Task details: Write only the number of lines below in which "canVote" occurs.

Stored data
- Opening Delimiter -
(** [peers] is the copy taken under the lock; the channel delivers one result
    per peer. *)
Definition startPreVote (peers : list string) (replies : list (option RequestVoteReply)) : bool :=
  if bool_decide (peers = []) then false
  else preVote_loop (majority (length peers)) 1 (take (length peers) replies).

(** The variables the reply goroutines of one [startElection] share. *)
Record Election := mkElection {
  el_term : Z;
  el_args : RequestVoteArgs;
  el_peers : list string;
  el_votes : nat;
  el_majority : nat
}.

Definition set_el_votes (v : nat) (e : Election) : Election :=
  mkElection (el_term e) (el_args e) (el_peers e) v (el_majority e).

Definition startElection_begin (n : RaftNode) : Election :=
  let term := currentTerm n in
  let args := mkRequestVoteArgs term (nid n)
                (log_lastIndex (rlog n)) (log_lastTerm (rlog n)) false in
  mkElection term args (peers n) 1 (majority (length (peers n))).

(** What the goroutine of one peer does with the reply it got. *)
Definition startElection_reply (now : Z) (e : Election) (n : RaftNode) (reply : RequestVoteReply)
  : Election * RaftNode :=
  if rvr_Term reply >? currentTerm n then (e, becomeFollower (rvr_Term reply) n)
  else if negb (NodeState_eqb (state n) Candidate) || negb (currentTerm n =? el_term e) then (e, n)
  else if negb (rvr_VoteGranted reply) then (e, n)
  else
    let e := set_el_votes (S (el_votes e)) e in
    if (el_majority e <=? el_votes e)%nat then (e, becomeLeader now n) else (e, n).

(** ** The vote handler *)

Definition candidateUpToDate (n : RaftNode) (args : RequestVoteArgs) : bool :=
  (rv_LastLogTerm args >? log_lastTerm (rlog n)) ||
  ((rv_LastLogTerm args =? log_lastTerm (rlog n)) &&
   (rv_LastLogIndex args >=? log_lastIndex (rlog n))).

Definition HandleRequestVote (now : Z) (n : RaftNode) (args : RequestVoteArgs)
  : RaftNode * RequestVoteReply :=
  if rv_IsPreVote args then
    let threshold := durationMs (cfg_ElectionTimeoutMinMs (config n)) in
    if time_Sub now (lastLeaderContact n) <? threshold
    then (n, mkRequestVoteReply (currentTerm n) false)
    else (n, mkRequestVoteReply (currentTerm n) (candidateUpToDate n args))
  else
    let n := if rv_Term args >? currentTerm n then becomeFollower (rv_Term args) n else n in
    if rv_Term args <? currentTerm n then (n, mkRequestVoteReply (currentTerm n) false)
    else
      let canVote := String.eqb (votedFor n) "" || String.eqb (votedFor n) (rv_CandidateID args) in
      if canVote && candidateUpToDate n args then
        let reply := mkRequestVoteReply (currentTerm n) true in
        let n := set_votedFor (rv_CandidateID args) n in
        let n := persist n in
        (notifyHeartbeat n, reply)
      else (n, mkRequestVoteReply (currentTerm n) false).
(** ** Finding the point of agreement *)

(** The leader of a term appends its entries at consecutive indices: a log that
    has one of them also has, unless compacted, those before it. *)
Definition same_history (l f : Log) : Prop :=
  forall i j e e', log_view f !! i = Some e -> log_view l !! j = Some e' -> le_Term e = le_Term e' ->
    i <= j -> log_snapshotIndex l <= i ->
    exists e'', log_view l !! i = Some e'' /\ le_Term e'' = le_Term e.

Lemma lastIndexOfTerm_spec l t i :
  lastIndexOfTerm l t i = 0 \/
  (1 <= lastIndexOfTerm l t i <= Z.of_nat i /\ le_Term (log_get l (lastIndexOfTerm l t i)) = t).
Proof.
  induction i as [|i IH]; [by left|]. cbn [lastIndexOfTerm].
  destruct (le_Term (log_get l (Z.of_nat (S i))) =? t) eqn:E; [right; split; lia|].
  destruct IH as [->|[? ?]]; [by left|right]. split; [lia|done].
Qed.

(** A rejection makes the leader step back, but not below the first index. *)
Lemma conflict_decreases L F peer reply :
  sendable L peer -> log_wf (rlog F) -> log_snapshotIndex (rlog F) < mget (nextIndex L) peer ->
  same_history (rlog L) (rlog F) ->
  consistencyCheck F (buildArgsLocked L peer) = Some reply ->
  1 <= nextIndexAfterConflict L reply < mget (nextIndex L) peer.
Proof.
  intros Hs Hwf Hsnap Hh Hcc. destruct (build_prev L peer Hs) as (Hp & Hu & _ & H1).
  destruct (build_matches L peer Hs) as [_ (e & He & Ht)].
  set (args := buildArgsLocked L peer) in *. set (next := mget (nextIndex L) peer) in *.
  destruct Hs as [HwfL Hn]. fold next in Hn. clearbody args.
  pose proof (wf_lastIndex_range _ Hwf). pose proof (wf_snapshotIndex _ Hwf).
  pose proof (wf_lastIndex_range _ HwfL). pose proof (wf_snapshotIndex _ HwfL).
  assert (Hup : is_u64 (ae_PrevLogIndex args)) by (unfold is_u64 in *; lia).
  unfold consistencyCheck in Hcc. destruct (ae_PrevLogIndex args >? 0) eqn:Hpos; [|done].
  pose proof (get_term_zero (rlog F) Hwf _ Hup ltac:(lia)) as Hz. rewrite get_view in * by done.
  unfold nextIndexAfterConflict.
  destruct (log_view (rlog F) !! ae_PrevLogIndex args) as [f|] eqn:Hf; simpl in Hcc, Hz.
  - destruct (le_Term f =? 0) eqn:E0; [apply Z.eqb_eq in E0; by apply Hz in E0|].
    destruct (le_Term f =? ae_PrevLogTerm args) eqn:E1; simpl in Hcc; [done|]. injection Hcc as <-.
    cbn [aer_ConflictTerm aer_ConflictIndex]. rewrite E0.
    destruct (lastIndexOfTerm_spec (rlog L) (le_Term f) (Z.to_nat (log_lastIndex (rlog L)))) as [->|[Hr Hrt]].
    + simpl. destruct (firstIndexForTerm_spec (rlog F) (le_Term f) Hwf) as [(g & Hg & Hgt & Hmin)|[_ Hno]].
      * pose proof (Hmin _ _ Hf eq_refl). case_match; lia.
      * by destruct (Hno _ _ Hf).
    + set (r := lastIndexOfTerm _ _ _) in *. replace (r >? 0) with true by lia.
      rewrite (u64_small (r + 1)) by (unfold is_u64; lia). replace (r + 1 <? 1) with false by lia.
      rewrite get_view in Hrt by (done || unfold is_u64; lia).
      destruct (log_view (rlog L) !! r) as [g|] eqn:Hg; simpl in Hrt; [|lia].
      destruct (decide (r < ae_PrevLogIndex args)) as [|Hge]; [lia|exfalso].
      destruct (Hh _ _ _ _ Hf Hg (eq_sym Hrt)) as (e'' & He'' & Hte); [lia|lia|].
      rewrite He in He''. simplify_eq. lia.
  - injection Hcc as <-. cbn [aer_ConflictTerm aer_ConflictIndex]. simpl.
    apply view_None in Hf; [|done]. rewrite u64_small by (unfold is_u64; lia). case_match; lia.
Qed.
(** C28. Membership changes go through the log of the leader, and only there: a
    node that is not the leader refuses, a change that is already in effect is
    a no-op, any other appends exactly one configuration entry, on disk (one
    without faults) before it is sent.  An addition counts at once: the new peer is tracked from the
    entry's own index on; a removal leaves the peer list alone until the entry
    is committed. *)
Theorem membership_change_correct (now : Z) (n : RaftNode) (addr : string) :
  peers_ok n -> log_wf (rlog n) -> disk_ok n -> 1 <= currentTerm n < u64_size ->
  log_lastIndex (rlog n) + 2 < u64_size ->
  let index := log_lastIndex (rlog n) + 1 in
  let entry op := mkLogEntry (currentTerm n) index [] true op addr in
  let add := AddPeer now n addr in
  let rem := RemovePeer now n addr in
  (state n <> Leader -> add = (n, Some ErrNotLeader, []) /\ rem = (n, Some ErrNotLeader, [])) /\
  (state n = Leader -> add.1.2 = None /\ rem.1.2 = None /\
   (addr = cfg_SelfAddr (config n) \/ addr ∈ peers n -> add = (n, None, [])) /\
   (addr <> cfg_SelfAddr (config n) -> addr ∉ peers n ->
      rem = (n, None, []) /\ peers_ok add.1.1 /\ peers add.1.1 = peers n ++ [addr] /\
      log_view (rlog add.1.1) = <[index := entry "add"]> (log_view (rlog n)) /\
      mget (nextIndex add.1.1) addr = index /\ mget (matchIndex add.1.1) addr = 0 /\
      durable add.1.1 /\ length add.2 = S (length (peers n))) /\
   (addr = cfg_SelfAddr (config n) \/ addr ∈ peers n ->
      peers rem.1.1 = peers n /\
      log_view (rlog rem.1.1) = <[index := entry "remove"]> (log_view (rlog n)) /\
      durable rem.1.1 /\ length rem.2 = length (peers n))).
Proof.
  intros Hok Hwf Hd HT Hb. cbv zeta. unfold AddPeer, RemovePeer.
  destruct (NodeState_eqb (state n) Leader) eqn:Hs; simpl negb; cbv iota.
  2:{ apply NodeState_eqb_false in Hs. by split. }
  apply NodeState_eqb_true in Hs. split; [done|]. intros _. rewrite existsb_peer.
  pose proof (wf_lastIndex_range _ Hwf). pose proof (wf_snapshotIndex _ Hwf).
  assert (Hsub : forall op, let r := submitConfigLocked now n op addr in
    log_view (rlog r.1) = <[log_lastIndex (rlog n) + 1 :=
      mkLogEntry (currentTerm n) (log_lastIndex (rlog n) + 1) [] true op addr]> (log_view (rlog n)) /\
    durable r.1 /\ peers r.1 = (if String.eqb op "add" then peers n ++ [addr] else peers n) /\
    config r.1 = config n /\ length r.2 = length (peers r.1) /\
    (op = "add" -> mget (nextIndex r.1) addr = log_lastIndex (rlog n) + 1 /\ mget (matchIndex r.1) addr = 0)).
  { intros op. unfold submitConfigLocked. rewrite (u64_small (log_lastIndex (rlog n) + 1)) by (unfold is_u64; lia).
    set (e := mkLogEntry _ _ _ _ _ _). destruct (append_one (rlog n) e Hwf eq_refl HT Hb) as (_ & _ & _ & Hv).
    set (n1 := persist _). assert (Hl1 : rlog n1 = log_append (rlog n) [e] /\ durable n1 /\ peers n1 = peers n /\
      config n1 = config n) by (split_and!; [done|by apply persist_durable|done|done]).
    clearbody n1. destruct Hl1 as (Hl1 & Hdu & Hp1 & Hc1).
    destruct (String.eqb op "add") eqn:Hop; cbv zeta.
    - cbn [fst snd]. rewrite length_map. node_simpl. rewrite Hl1, Hp1, !mget_insert. split_and!; done.
    - cbn [fst snd]. rewrite length_map, Hl1, Hp1. split_and!; try done. intros ->. done. }
  pose proof (Hsub "add") as (A1 & A2 & A3 & A4 & A5 & A6). pose proof (Hsub "remove") as (R1 & R2 & R3 & _ & R5 & _).
  clear Hsub. destruct (submitConfigLocked now n "add" addr) as [na ga], (submitConfigLocked now n "remove" addr) as [nr gr].
  simpl in *. destruct (A6 eq_refl) as [A7 A8].
  destruct (String.eqb addr (cfg_SelfAddr (config n))) eqn:Hself.
  { apply eqb_string_true in Hself. split_and!; try done. intros _. cbn [fst snd]. rewrite R5, R3. by split_and!. }
  apply eqb_string_false in Hself. case_bool_decide as Hin; simpl.
  - split_and!; try done. intros _. cbn [fst snd]. rewrite R5, R3. by split_and!.
  - split_and!; try done; [naive_solver| |naive_solver]. intros _ _.
    split_and!; try done; [by eapply peers_ok_add|]. rewrite A5, A3, length_app. simpl. lia.
Qed.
- Closing Delimiter -
Answer to this problem: 2